First what was required was to find the IC’s identification number, I had to remove the IC in one unit to find the number as the IC was an in-line configuration, so care was required in removing this IC and replacing it back onto the board. This was an LA7053. Fig. 2 shows a typical circuit diagram taken from the data sheet. I will concentrate on this IC.
(I have also used a CXA1433M); this IC has an onboard UHF oscillator, which simply needs to be disabled by removal of the oscillator components).
The LA7053 IC
The modulator unit has 2 sections, one contains the subcarrier circuit, the other the through antenna system. This second part can be removed, a simple job done by means of a junior hacksaw and cutting carefully along the internal screen on the antenna side of the unit, then cleaning along the edge of the PCB so that there are no shorts circuits on the PCB edge. (Fig. 3)
The LA7053 is an interesting and simple IC, as it has an onboard video test signal, plus some video processing. However, I have not taken advantage of these facilities at this time. Other’s ICs are similar and with careful identification of the input and output circuits from the data sheets, I am sure they can also be utilised.
The audio input (pin 4) and output (pin 3) on the IC can be identified, also the supply +ve (pin 7) and 0V (pin 5) on the PCB (Fig. 2).
Usually the sound subcarrier is mixed with the video on the output stages; therefore disconnection of this video circuit is required by removal of components to isolate this circuit.

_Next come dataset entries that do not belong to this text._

(** The containers a value reaches; a value with a weight does not reach itself
    from below. *)
Inductive reaches (h : heap) : pyval -> nat -> Prop :=
| reaches_here l : reaches h (VObj l) l
| reaches_below l c v m : h !! l = Some c -> v ∈ children c -> reaches h v m -> reaches h (VObj l) m.
Lemma atom_reaches h v n l : atom_weight v = Some n -> ~ reaches h v l.
Proof. intros Hn Hr. by destruct Hr. Qed.
Lemma weighs_functional h :
  (forall v n, weighs h v n -> forall m, weighs h v m -> n = m) /\
  (forall vs n, weigh_all h vs n -> forall m, weigh_all h vs m -> n = m).
Proof.
  apply (weighs_mutual h (fun v n _ => forall m, weighs h v m -> n = m) (fun vs n _ => forall m, weigh_all h vs m -> n = m)).
  - intros v n Hn m Hm. inversion Hm; simplify_eq. done.
  - intros l c n Hc _ IH m Hm. inversion Hm as [? ? Hn|? c' k Hc' Hk]; simplify_eq. by rewrite (IH k Hk).
  - intros m Hm. by inversion Hm.
  - intros v vs n m _ IH _ IHs k Hk. inversion Hk as [|? ? n' m' Hn' Hm']; subst. by rewrite (IH n' Hn'), (IHs m' Hm').
Qed.
Lemma weigh_all_elem h vs n v : weigh_all h vs n -> v ∈ vs -> exists m, weighs h v m /\ (m <= n)%Z.
Proof.
  induction 1 as [|w vs n m Hw Hws IH]; intros Hv; [by apply elem_of_nil in Hv|].
  pose proof (proj2 (weighs_cost h) _ _ Hws). pose proof (proj1 (weighs_cost h) _ _ Hw).
  apply elem_of_cons in Hv as [->|Hv]; [exists n; split; [done|lia]|].
  destruct (IH Hv) as (k & Hk & Hle). exists k. split; [done|lia].
Qed.
Lemma reaches_lighter h v l n : reaches h v l -> weighs h v n -> exists m, weighs h (VObj l) m /\ (m <= n)%Z.
Proof.
  intros Hr. revert n. induction Hr as [l|l c v m Hc Hv Hr IH]; intros n Hn; [eauto with lia|].
  inversion Hn as [? ? Ha|? c' k Hc' Hk]; simplify_eq.
  destruct (weigh_all_elem _ _ _ _ Hk Hv) as (j & Hj & Hle). destruct (IH j Hj) as (i & Hi & Hle').
  exists i. split; [done|]. pose proof (container_cost_bound c). lia.
Qed.
Lemma no_cycle h l c n v : h !! l = Some c -> weigh_all h (children c) n -> v ∈ children c -> ~ reaches h v l.
Proof.
  intros Hc Hn Hv Hr. destruct (weigh_all_elem _ _ _ _ Hn Hv) as (m & Hm & Hle).
  destruct (reaches_lighter _ _ _ _ Hr Hm) as (k & Hk & Hle').
  pose proof (proj1 (weighs_functional h) _ _ Hk _ (weighs_obj h l c n Hc Hn)).
  pose proof (container_cost_bound c). lia.
Qed.
Lemma share_entries r l w : w_entries (share_entry r l w) = w_entries w.
Proof. unfold share_entry. destruct (entry_at w l) as [e|]; [|done]. by destruct (get w r (id_of e)). Qed.
Definition is_write (op : reg_op) : Prop := match op with rn_write _ _ => True | _ => False end.
Lemma method_moves op w : ~ is_write op -> entries_move w (run_reg op w).
Proof.
  destruct op; intros Hop; cbn [run_reg].
  - by apply entries_same.
  - by apply entries_same.
  - by apply entries_same.
  - unfold bind_owner. apply mover_bind; [apply mover_get|]. intros w'. destruct (rg_owner _); [apply mover_raise|].
    apply mover_bind; [by apply mover_same|]. intros _. destruct (ow_parent o); by apply mover_same.
  - apply entries_same. unfold complete_owner. by rewrite prune_entries.
  - apply register_mover.
  - apply admit_mover.
  - apply entries_same. unfold discard_unstarted. destruct (find_entry _ _ _) as [[l e]|]; [|done]. destruct (_ && _); [|done]. cbn [fst].
    destruct (te_original_task_id _); [destruct (existsb _ _)|]; try apply remove_task_entries.
  - unfold adopt_reconstructed. apply mover_bind; [apply mover_get|]. intros w'. destruct (get w' r (id_of e)); [apply mover_ret|].
    destruct (negb _); [apply mover_raise|]. apply mover_bind; [apply store_mover|]. intros _. apply mover_then, mover_same.
    intros. by destruct (numeric_suffix _).
  - apply transition_mover.
  - apply finalize_mover.
  - apply commit_mover.
  - apply restore_mover.
  - apply restore_mover.
  - unfold interrupt. destruct (find_entry _ _ _) as [[l x]|] eqn:E; [|apply entries_move_refl]. apply find_entry_spec in E as [_ E]. cbv zeta. destruct (_ && _) eqn:Hg; [|apply entries_move_refl].
    apply write_moves. intros e He. unfold entry_at in E. rewrite E in He. injection He as ->. rewrite !andb_true_iff in Hg. destruct Hg as ((((Hs & _) & _) & _) & Hi).
    constructor; simpl; try done; [by left; destruct (te_interruption_reason (te_progress e))].
  - unfold kill. destruct (find_entry _ _ _) as [[l x]|] eqn:E; [|apply entries_move_refl]. apply find_entry_spec in E as [_ E]. cbv zeta. destruct (_ || _) eqn:Hg; [apply entries_move_refl|].
    apply write_moves. intros e He. unfold entry_at in E. rewrite E in He. injection He as ->. rewrite !orb_false_iff in Hg. destruct Hg as ((Ht & H1) & H2). apply bool_decide_eq_false in H1. apply bool_decide_eq_false in H2.
    constructor; simpl; try done; [by intros Hs; apply terminal_settled in Ht| |by right].
    destruct (te_termination_intent (te_progress e)) as [[]|], intent; simpl; try done; lia.
  - apply entries_same, evict_completed_entries.
  - unfold mark_result_content_read. destruct (find_entry _ _ _) as [[l x]|]; [|apply entries_move_refl].
    destruct (te_envelope _); [|apply entries_move_refl]. destruct (_ && _); [|apply entries_move_refl].
    apply write_moves. intros y _. constructor; try done. by right.
  - unfold mark_notification_payload_retrieved. destruct (find_entry _ _ _) as [[l x]|]; [|apply entries_move_refl]. cbv zeta. destruct (_ && _); [|apply entries_move_refl].
    eapply entries_move_trans; [apply delivery_moves|]. apply entries_same. cbn [fst]. by rewrite prune_entries, auto_evict_entries.
  - unfold ack_delivered. destruct (w_queues w !! q) as [queue|]; [|apply entries_move_refl]. destruct (drain_delivered _ _) as [q' ls].
    eapply entries_move_trans; [|apply settle_moves]. by apply entries_same.
  - unfold consume_notifications. destruct (w_queues w !! q) as [queue|]; [|apply entries_move_refl]. destruct (drain _ _) as [q' ls].
    eapply entries_move_trans; [|apply settle_moves]. by apply entries_same.
  - apply entries_same, push_new_entries.
  - apply entries_same, share_entries.
  - by destruct Hop.
Qed.
Lemma write_entry_at k f w l e : entry_at w l = Some e ->
  entry_at (write_entry k f w) l = Some (if decide (k = l) then on_progress f e else e).
Proof.
  unfold entry_at. simpl. intros He. case_decide as Hk; [subst k; by rewrite list_lookup_alter_eq, He|by rewrite list_lookup_alter_ne].
Qed.
Lemma runner_write_keeps f e : respects f -> keeps e (on_progress f e).
Proof. intros H. destruct (H (te_progress e)) as (E1 & _ & E2 & E3). constructor; simpl; rewrite ?E1, ?E2, ?E3; auto; lia. Qed.
Lemma run_reg_keeps op w : allowed op -> entries_keep w (run_reg op w).
Proof.
  intros Ha. destruct op; try (apply moved_keep, method_moves; by intros []). intros k e He. eexists. split; [by apply write_entry_at|].
  case_decide; [by apply runner_write_keeps|apply moves_keeps, moves_refl].
Qed.
Lemma run_reg_moves op w l e : allowed op -> spares_settled l op -> entry_at w l = Some e ->
  exists e', entry_at (run_reg op w) l = Some e' /\ moves e e'.
Proof.
  intros Ha Hs He. destruct op; try (apply method_moves; [by intros []|done]). eexists. split; [by apply write_entry_at|].
  case_decide as Hk; [|apply moves_refl]. cbn in Ha, Hs. destruct (Ha (te_progress e)) as (E1 & _ & E2 & _), (runner_write_keeps f e Ha) as [K1 K2 K3 K4].
  constructor; try done. intros H. by repeat split; try apply (Hs Hk).
Qed.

I found that the 6 MHz sound subcarrier output (pin 3) from the IC did not have enough drive to modulate the transmitter to the required level of -18 dbc.
To amplify this signal, I decided to use a MMIC, which was a simple answer to the problem. I inserted a 100ohm variable resistor in series with the output of the MMIC so that the amplitude of the subcarrier could be adjusted to the required level.
Different MMICs require suitable supply current; in my case I used a surplus MMIC from an old blue cap LNB marked as an a08 or an MSA0886. I just cut the PCB of the blue-cap LNB around the MMIC added 10nF capacitors as input and output connections, plus a suitable dropper resistor to the required value. (Fig. 4 & 5)
Suitable circuit designs can be found in RSGB’s RadCom February 1998 and in the latest RSGB Radiocommunictaions Handbook. Fig. 6 shows the output from the IC before amplification.
I found that direct connection of the mic to the IC was not sufficient to drive the 6 MHz sub-carrier to the required levels.
To rectify this I built an audio amplifier utilising a 741 IC, this gave the audio gain required together with the facility to vary the audio levels as required. Suitable circuits were published in CQTV 194, Circuit Notebook by John GW3JGA.
The result of the completed project is shown on my spectrum analyser (Fig. 7), with excellent results and audio quality. Fig. 8 shows the completed 100mW 23 cms TX.
Please experiment with these ideas. As far as I am concerned, they were a simple answer to a problem. Good Luck!